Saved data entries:
(* ===== verification/Analysis.v ===== *)
(** * The life of an analysis

    [Analysis] and [AnalysisQuerySet] of analyses/models.py: the checks before
    an analysis is dispatched, the dispatch of its V1 and V2 tasks, the
    cancellation and the copy of an analysis, and the endpoints of
    analyses/v2_api/viewsets.py that call them.

    A run works on the table of analyses, on one instance in memory ([self]) and
    on what it sends to the broker. The n-th call to the broker is answered by
    [send]. Between two of its own database writes other processes write too:
    [others] holds what they do to the table during each coming broker call. *)

From S2P Require Import Prelude PyData ModelOptions Groups.
Local Open Scope Z_scope.

(** ** Data *)

Inductive status_choices :=
  | NEW
  | INPUTS_GENERATION_ERROR
  | INPUTS_GENERATION_NO_KEYS
  | INPUTS_GENERATION_CANCELLED
  | INPUTS_GENERATION_STARTED
  | INPUTS_GENERATION_QUEUED
  | READY
  | RUN_QUEUED
  | RUN_STARTED
  | RUN_COMPLETED
  | RUN_CANCELLED
  | RUN_ERROR.
#[export] Instance status_choices_eq_dec : EqDecision status_choices.
Proof. solve_decision. Defined.

Definition status_name (s : status_choices) : string :=
  match s with
  | NEW => "NEW"
  | INPUTS_GENERATION_ERROR => "INPUTS_GENERATION_ERROR"
  | INPUTS_GENERATION_NO_KEYS => "INPUTS_GENERATION_NO_KEYS"
  | INPUTS_GENERATION_CANCELLED => "INPUTS_GENERATION_CANCELLED"
  | INPUTS_GENERATION_STARTED => "INPUTS_GENERATION_STARTED"
  | INPUTS_GENERATION_QUEUED => "INPUTS_GENERATION_QUEUED"
  | READY => "READY"
  | RUN_QUEUED => "RUN_QUEUED"
  | RUN_STARTED => "RUN_STARTED"
  | RUN_COMPLETED => "RUN_COMPLETED"
  | RUN_CANCELLED => "RUN_CANCELLED"
  | RUN_ERROR => "RUN_ERROR"
  end.

Definition INPUTS_GENERATION_VALID_STATUSES : list status_choices :=
  [NEW; INPUTS_GENERATION_ERROR; INPUTS_GENERATION_NO_KEYS; INPUTS_GENERATION_CANCELLED;
   READY; RUN_COMPLETED; RUN_CANCELLED; RUN_ERROR].
Definition RUN_VALID_STATUSES : list status_choices :=
  [READY; RUN_COMPLETED; RUN_ERROR; RUN_CANCELLED].

(** A stored file: its storage link and, when it is read as JSON, its document
    or the exception reading raises. *)
Record RelatedFile := {
  file_pk : Z;
  file_link : string;
  file_name : string;
  file_json : result json;
}.

(** The model of an analysis, as far as the analysis uses it; [model_name] is
    [str(model)], the name of its queue. *)
Record Model := {
  model_pk : Z;
  model_name : string;
  model_deleted : bool;
  model_run_mode : option string;
  model_resource_file : option RelatedFile;
  model_chunking_options : ModelChunkingOptions;
  model_scaling_options : option ModelScalingOptions;
  model_groups : list string;
}.

(** The portfolio; [location_file_len] is the outcome of the method. *)
Record Portfolio := {
  location_file : option RelatedFile;
  accounts_file : option RelatedFile;
  reinsurance_info_file : option RelatedFile;
  reinsurance_scope_file : option RelatedFile;
  currency_conversion_json : option RelatedFile;
  reporting_currency : option string;
  location_file_len : result Z;
}.

Record Analysis := {
  name : string;
  portfolio : Portfolio;
  model : option Model;
  status : status_choices;
  run_mode : option string;
  task_started : option Z;
  task_finished : option Z;
  run_task_id : string;
  generate_inputs_task_id : string;
  complex_model_data_files : list RelatedFile;
  settings_file : option RelatedFile;
  input_file : option RelatedFile;
  input_generation_traceback_file : option RelatedFile;
  output_file : option RelatedFile;
  run_traceback_file : option RelatedFile;
  run_log_file : option RelatedFile;
  lookup_errors_file : option RelatedFile;
  lookup_success_file : option RelatedFile;
  lookup_validation_file : option RelatedFile;
  summary_levels_file : option RelatedFile;
  analysis_chunks : option Z;
  lookup_chunks : option Z;
  priority : Z;
  (** The primary key of the analysis' own options, and their row. *)
  chunking_options : option (Z * ModelChunkingOptions);
  num_events_total : Z;
  num_events_complete : Z;
}.

(** A call of a Celery task: arguments and keyword arguments are JSON; the empty
    queue is the default one of the task. *)
Record Signature := {
  sig_task : string;
  sig_args : list json;
  sig_kwargs : list (string * json);
  sig_queue : string;
}.

(** What is sent to the broker: a task with its callbacks, or a revocation. *)
Inductive message :=
  | Apply (task : Signature) (task_priority : option Z) (link link_error : option Signature)
  | Revoke (task_id : string).

Record State := {
  table : gmap Z Analysis;
  next_pk : Z;
  next_file : Z;
  pk : option Z;
  self : Analysis;
  sent : list message;
  others : list (gmap Z Analysis → gmap Z Analysis);
  now : Z;
}.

TASK PROMPT: Take the entries above and return only the lines from the one with "(** A stored" to the one with "model_name : string;", both included, unchanged.

ANSWER BOX:
(** A stored file: its storage link and, when it is read as JSON, its document
    or the exception reading raises. *)
Record RelatedFile := {
  file_pk : Z;
  file_link : string;
  file_name : string;
  file_json : result json;
}.

(** The model of an analysis, as far as the analysis uses it; [model_name] is
    [str(model)], the name of its queue. *)
Record Model := {
  model_pk : Z;
  model_name : string;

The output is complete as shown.